Task to complete ::
Lines before the one containing "destruct H' as" are excluded; print that line and every line after it through the end of the material below, exactly.

┌──

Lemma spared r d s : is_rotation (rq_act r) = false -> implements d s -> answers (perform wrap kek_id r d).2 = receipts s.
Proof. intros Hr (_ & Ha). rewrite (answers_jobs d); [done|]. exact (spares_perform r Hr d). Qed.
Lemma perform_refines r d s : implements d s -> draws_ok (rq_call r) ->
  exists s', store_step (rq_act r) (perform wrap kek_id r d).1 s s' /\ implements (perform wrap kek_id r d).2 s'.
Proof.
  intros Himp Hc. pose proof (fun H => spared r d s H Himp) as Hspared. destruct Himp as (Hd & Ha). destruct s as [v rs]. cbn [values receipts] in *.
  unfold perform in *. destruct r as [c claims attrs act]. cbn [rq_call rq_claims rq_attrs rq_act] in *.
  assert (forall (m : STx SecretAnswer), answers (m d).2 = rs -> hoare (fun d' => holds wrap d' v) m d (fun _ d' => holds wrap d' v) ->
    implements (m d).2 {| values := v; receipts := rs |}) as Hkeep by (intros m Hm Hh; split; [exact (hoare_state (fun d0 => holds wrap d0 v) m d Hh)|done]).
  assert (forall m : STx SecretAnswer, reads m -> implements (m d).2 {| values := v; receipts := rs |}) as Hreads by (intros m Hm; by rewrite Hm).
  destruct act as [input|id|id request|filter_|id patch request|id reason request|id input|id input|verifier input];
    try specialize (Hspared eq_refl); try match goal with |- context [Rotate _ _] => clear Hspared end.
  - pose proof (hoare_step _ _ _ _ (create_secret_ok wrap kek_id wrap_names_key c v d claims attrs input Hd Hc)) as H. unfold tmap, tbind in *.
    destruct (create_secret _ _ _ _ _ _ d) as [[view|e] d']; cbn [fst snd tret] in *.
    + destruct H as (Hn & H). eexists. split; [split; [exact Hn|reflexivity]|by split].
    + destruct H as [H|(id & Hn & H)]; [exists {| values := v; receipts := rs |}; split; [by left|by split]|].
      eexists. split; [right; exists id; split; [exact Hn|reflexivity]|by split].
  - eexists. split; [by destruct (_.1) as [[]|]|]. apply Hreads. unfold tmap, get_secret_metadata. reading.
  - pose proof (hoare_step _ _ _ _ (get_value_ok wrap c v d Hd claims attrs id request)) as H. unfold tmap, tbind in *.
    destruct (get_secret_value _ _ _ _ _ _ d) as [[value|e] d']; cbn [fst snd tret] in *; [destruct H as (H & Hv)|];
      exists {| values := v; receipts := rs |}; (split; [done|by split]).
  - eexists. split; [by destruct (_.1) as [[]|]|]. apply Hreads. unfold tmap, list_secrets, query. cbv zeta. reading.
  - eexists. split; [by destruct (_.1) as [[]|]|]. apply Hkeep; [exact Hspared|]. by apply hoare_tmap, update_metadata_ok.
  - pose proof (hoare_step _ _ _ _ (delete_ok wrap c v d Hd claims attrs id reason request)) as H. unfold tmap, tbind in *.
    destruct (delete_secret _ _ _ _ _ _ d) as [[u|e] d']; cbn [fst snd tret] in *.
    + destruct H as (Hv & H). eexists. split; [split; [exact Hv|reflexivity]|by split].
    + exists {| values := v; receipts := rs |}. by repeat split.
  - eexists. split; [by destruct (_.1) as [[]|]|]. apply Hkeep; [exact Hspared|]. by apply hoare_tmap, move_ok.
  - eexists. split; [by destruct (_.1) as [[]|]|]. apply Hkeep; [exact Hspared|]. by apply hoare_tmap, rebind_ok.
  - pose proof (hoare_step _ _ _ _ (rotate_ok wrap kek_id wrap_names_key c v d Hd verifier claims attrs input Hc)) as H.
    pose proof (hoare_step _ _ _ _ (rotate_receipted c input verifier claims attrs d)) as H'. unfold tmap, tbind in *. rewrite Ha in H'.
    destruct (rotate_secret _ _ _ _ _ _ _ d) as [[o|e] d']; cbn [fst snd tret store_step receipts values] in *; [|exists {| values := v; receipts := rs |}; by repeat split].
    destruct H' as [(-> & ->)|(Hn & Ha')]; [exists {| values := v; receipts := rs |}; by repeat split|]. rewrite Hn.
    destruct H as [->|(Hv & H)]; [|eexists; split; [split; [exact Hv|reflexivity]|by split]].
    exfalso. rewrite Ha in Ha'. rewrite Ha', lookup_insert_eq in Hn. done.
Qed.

└──

Output for this exercise ::
    destruct H' as [(-> & ->)|(Hn & Ha')]; [exists {| values := v; receipts := rs |}; by repeat split|]. rewrite Hn.
    destruct H as [->|(Hv & H)]; [|eexists; split; [split; [exact Hv|reflexivity]|by split]].
    exfalso. rewrite Ha in Ha'. rewrite Ha', lookup_insert_eq in Hn. done.
Qed.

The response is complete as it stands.